== Segment start ==
(** * TemperatureDisplay: the acquisition pipeline of [main.py]

    A shallow embedding of the serial temperature logger: the text the
    acquisition loop scans ([str] of the bytes read), the marker search and
    the fixed slice handed to [float], the read/parse/emit/write cycle of
    [DataAcquirer.data_acquire_loop], the bounded plot lists of
    [MainWindow.update_chart] and the start/stop toggle of
    [MainWindow.acquire_data]. *)

From Stdlib Require Import ZArith QArith List Bool Ascii String Lia.
From Stdlib Require Import Strings.Byte.
Import ListNotations.
Open Scope string_scope.
Open Scope Z_scope.

(** ** Python text primitives *)

Module Py.

(** [c in s] for a one-character needle. *)
Fixpoint contains (c : ascii) (s : string) : bool :=
  match s with
  | EmptyString => false
  | String a s' => if Ascii.eqb a c then true else contains c s'
  end.

(** [s.find(c)]: the index of the first occurrence, [-1] when there is none. *)
Fixpoint find_from (c : ascii) (s : string) (i : Z) : Z :=
  match s with
  | EmptyString => -1
  | String a s' => if Ascii.eqb a c then i else find_from c s' (i + 1)
  end.

Definition find (c : ascii) (s : string) : Z := find_from c s 0.

Definition len (s : string) : Z := Z.of_nat (String.length s).

(** A slice bound as Python clamps it: a negative index counts from the
    end, and both ends are clipped to the string. *)
Definition clamp (s : string) (i : Z) : Z :=
  if i <? 0 then Z.max 0 (i + len s) else Z.min i (len s).

(** [s[lo:hi]]. *)
Definition slice (s : string) (lo hi : Z) : string :=
  let a := clamp s lo in
  let b := clamp s hi in
  if a <? b then String.substring (Z.to_nat a) (Z.to_nat (b - a)) s
  else EmptyString.

(** *** [str(b)] of a [bytes] object: its [repr] *)

Definition squote : ascii := "'"%char.
Definition dquote : ascii := "034"%char.
Definition backslash : ascii := "\"%char.

Definition hex_digit (n : N) : ascii :=
  match n with
  | 0%N => "0" | 1%N => "1" | 2%N => "2" | 3%N => "3" | 4%N => "4"
  | 5%N => "5" | 6%N => "6" | 7%N => "7" | 8%N => "8" | 9%N => "9"
  | 10%N => "a" | 11%N => "b" | 12%N => "c" | 13%N => "d" | 14%N => "e"
  | _ => "f"
  end%char.

(** One byte of a [bytes] repr delimited by [quote]. *)
Definition escape_byte (quote : ascii) (b : byte) : string :=
  let c := ascii_of_byte b in
  let n := Byte.to_N b in
  if Ascii.eqb c quote || Ascii.eqb c backslash then
    String backslash (String c EmptyString)
  else if N.eqb n 9 then "\t"
  else if N.eqb n 10 then "\n"
  else if N.eqb n 13 then "\r"
  else if (n <? 32)%N || (127 <=? n)%N then
    String backslash
      (String "x" (String (hex_digit (n / 16)) (String (hex_digit (n mod 16)) EmptyString)))
  else String c EmptyString.

Definition has_byte (c : ascii) (bs : list byte) : bool :=
  existsb (fun b => Ascii.eqb (ascii_of_byte b) c) bs.

(** The delimiter: a double quote only when the bytes hold a single quote
    and no double quote. *)
Definition repr_quote (bs : list byte) : ascii :=
  if has_byte squote bs && negb (has_byte dquote bs) then dquote else squote.

Fixpoint escape_all (quote : ascii) (bs : list byte) : string :=
  match bs with
  | [] => EmptyString
  | b :: bs' => escape_byte quote b ++ escape_all quote bs'
  end.

(** The prefix [b], the opening quote, the escaped bytes, the closing
    quote. *)
Definition str_bytes (bs : list byte) : string :=
  let q := repr_quote bs in
  String "b" (String q (escape_all q bs ++ String q EmptyString)).

(** The bytes the repr copies as they are: printable ASCII other than the
    quotes and the backslash. *)
Definition unescaped (b : byte) : bool :=
  let n := Byte.to_N b in
  ((32 <=? n) && (n <? 127) && negb (n =? 39) && negb (n =? 34) && negb (n =? 92))%N.

End Py.

(** ** Floats

    A [pyfloat] names the binary64 value Python holds by the exact number
    it was obtained from: [PFin neg q] is the double nearest to
    [(-1)^neg * q] (with [0 <= q]), so the two zeros stay apart; rounding
    to 53 bits is not part of the model. *)

Inductive pyfloat : Type :=
| PFin (neg : bool) (q : Q)
| PInf (neg : bool)
| PNan.

Module PyFloat.

Definition is_digit (c : ascii) : bool :=
  let n := N_of_ascii c in ((48 <=? n) && (n <=? 57))%N.

Definition digit_val (c : ascii) : Z := Z.of_N (N_of_ascii c) - 48.

(** Characters [float] strips at both ends. *)
Definition is_space (c : ascii) : bool :=
  let n := N_of_ascii c in
  (((9 <=? n) && (n <=? 13)) || (n =? 32) || (n =? 133) || (n =? 160))%N.

Definition is_underscore (c : ascii) : bool := Ascii.eqb c "_"%char.

(** Underscores are legal only between two digits; they are removed before
    the number is read. [prev] is the character just before [s]. *)
Fixpoint drop_underscores (prev : option ascii) (s : string) : option string :=
  match s with
  | EmptyString =>
      match prev with
      | Some p => if is_underscore p then None else Some EmptyString
      | None => Some EmptyString
      end
  | String c s' =>
      if is_underscore c then
        match prev with
        | Some p => if is_digit p then drop_underscores (Some c) s' else None
        | None => None
        end
      else
        let after_underscore :=
          match prev with Some p => is_underscore p | None => false end in
        if after_underscore && negb (is_digit c) then None
        else option_map (String c) (drop_underscores (Some c) s')
  end.

Fixpoint lstrip (s : string) : string :=
  match s with
  | String c s' => if is_space c then lstrip s' else s
  | EmptyString => EmptyString
  end.

Fixpoint rstrip (s : string) : string :=
  match s with
  | EmptyString => EmptyString
  | String c s' =>
      match rstrip s' with
      | EmptyString => if is_space c then EmptyString else String c EmptyString
      | r => String c r
      end
  end.

Definition strip (s : string) : string := rstrip (lstrip s).

(** A maximal run of digits: its value, its length and what follows. *)
Fixpoint take_digits (s : string) (acc : Z) (n : Z) : Z * Z * string :=
  match s with
  | String c s' =>
      if is_digit c then take_digits s' (10 * acc + digit_val c) (n + 1)
      else (acc, n, s)
  | EmptyString => (acc, n, s)
  end.

Definition take_sign (s : string) : bool * string :=
  match s with
  | String "-" s' => (true, s')
  | String "+" s' => (false, s')
  | _ => (false, s)
  end.

Definition lower (c : ascii) : ascii :=
  let n := N_of_ascii c in
  if ((65 <=? n) && (n <=? 90))%N then ascii_of_N (n + 32) else c.

Fixpoint lower_all (s : string) : string :=
  match s with
  | EmptyString => EmptyString
  | String c s' => String (lower c) (lower_all s')
  end.

(** The exponent part: [e] or [E], an optional sign and at least one
    digit, up to the end of the text. *)
Definition read_exponent (s : string) : option Z :=
  match s with
  | EmptyString => Some 0
  | String c s' =>
      if Ascii.eqb (lower c) "e"%char then
        let '(eneg, s1) := take_sign s' in
        let '(e, n, rest) := take_digits s1 0 0 in
        if (0 <? n) && String.eqb rest EmptyString
        then Some (if eneg then - e else e)
        else None
      else None
  end.

(** The largest magnitude that still rounds to a finite double is just
    below [2^1024 - 2^970]. *)
Definition overflow_bound : Q := inject_Z (2 ^ 1024 - 2 ^ 970).

Definition scale10 (m e : Z) : Q :=
  if 0 <=? e then inject_Z (m * 10 ^ e)
  else Qmake m (Z.to_pos (10 ^ (- e))).

Definition make_finite (neg : bool) (m e : Z) : pyfloat :=
  let q := scale10 m e in
  if Qle_bool overflow_bound q then PInf neg else PFin neg (Qred q).

(** An unsigned decimal number: digits, an optional point with optional
    digits, at least one digit in all, then the exponent. *)
Definition read_number (neg : bool) (s : string) : option pyfloat :=
  let '(ip, ni, s1) := take_digits s 0 0 in
  let '(m, nf, s2) :=
    match s1 with
    | String "." s1' => take_digits s1' ip 0
    | _ => (ip, 0, s1)
    end in
  if 0 <? ni + nf then
    match read_exponent s2 with
    | Some e => Some (make_finite neg m (e - nf))
    | None => None
    end
  else None.

Definition read_inf_nan (neg : bool) (s : string) : option pyfloat :=
  let l := lower_all s in
  if String.eqb l "inf" || String.eqb l "infinity" then Some (PInf neg)
  else if String.eqb l "nan" then Some PNan
  else None.

(** [float(s)] for a [str]: [None] is the [ValueError]. *)
Definition float (s : string) : option pyfloat :=
  match drop_underscores None s with
  | None => None
  | Some s0 =>
      let '(neg, body) := take_sign (strip s0) in
      match read_number neg body with
      | Some v => Some v
      | None => read_inf_nan neg body
      end
  end.

End PyFloat.

(** ** Clock values and the log record *)

(** What [time.gmtime()] returns, as far as the format string reads it. *)
Record struct_time : Type := mk_struct_time {
  tm_year : Z; tm_mon : Z; tm_mday : Z;
  tm_hour : Z; tm_min : Z; tm_sec : Z
}.

Definition valid_struct_time (tm : struct_time) : Prop :=
  1000 <= tm_year tm <= 9999 /\ 1 <= tm_mon tm <= 12 /\ 1 <= tm_mday tm <= 31 /\
  0 <= tm_hour tm <= 23 /\ 0 <= tm_min tm <= 59 /\ 0 <= tm_sec tm <= 61.

Module Time.

Definition digit (d : Z) : ascii := ascii_of_N (48 + Z.to_N (d mod 10)).

(** [%d], [%m], [%H], [%M], [%S]: two digits, zero padded. *)
Definition two_digits (n : Z) : string :=
  String (digit (n / 10)) (String (digit n) EmptyString).

(** [%Y] for the years 1000 to 9999, where every platform prints four
    digits. *)
Definition four_digits (n : Z) : string :=
  String (digit (n / 1000)) (String (digit (n / 100))
    (String (digit (n / 10)) (String (digit n) EmptyString))).

(** [time.strftime('%d/%m/%Y %H:%M:%S +0000', tm)]. *)
Definition strftime (tm : struct_time) : string :=
  two_digits (tm_mday tm) ++ "/" ++ two_digits (tm_mon tm) ++ "/" ++
  four_digits (tm_year tm) ++ " " ++
  two_digits (tm_hour tm) ++ ":" ++ two_digits (tm_min tm) ++ ":" ++
  two_digits (tm_sec tm) ++ " +0000".

(** Reading such a stamp back: the fourteen digits at their places and the
    separators between them. *)
Definition two (a b : ascii) : Z :=
  10 * PyFloat.digit_val a + PyFloat.digit_val b.

Definition four (a b c d : ascii) : Z :=
  1000 * PyFloat.digit_val a + 100 * PyFloat.digit_val b +
  10 * PyFloat.digit_val c + PyFloat.digit_val d.

Definition read_stamp (s : string) : option struct_time :=
  match list_ascii_of_string s with
  | [d1; d2; s1; m1; m2; s2; y1; y2; y3; y4; s3; h1; h2; s4; n1; n2; s5;
     c1; c2; s6; p; z1; z2; z3; z4] =>
      if forallb PyFloat.is_digit
           [d1; d2; m1; m2; y1; y2; y3; y4; h1; h2; n1; n2; c1; c2] &&
         String.eqb
           (string_of_list_ascii [s1; s2; s3; s4; s5; s6; p; z1; z2; z3; z4])
           "// :: +0000"
      then Some (mk_struct_time (four y1 y2 y3 y4) (two m1 m2) (two d1 d2)
                   (two h1 h2) (two n1 n2) (two c1 c2))
      else None
  | _ => None
  end.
== Segment end ==
▸ **Try it**: Count every line of the listing holding the string "ends". Reply with the total alone.

▸ **Output of the exercise**: 2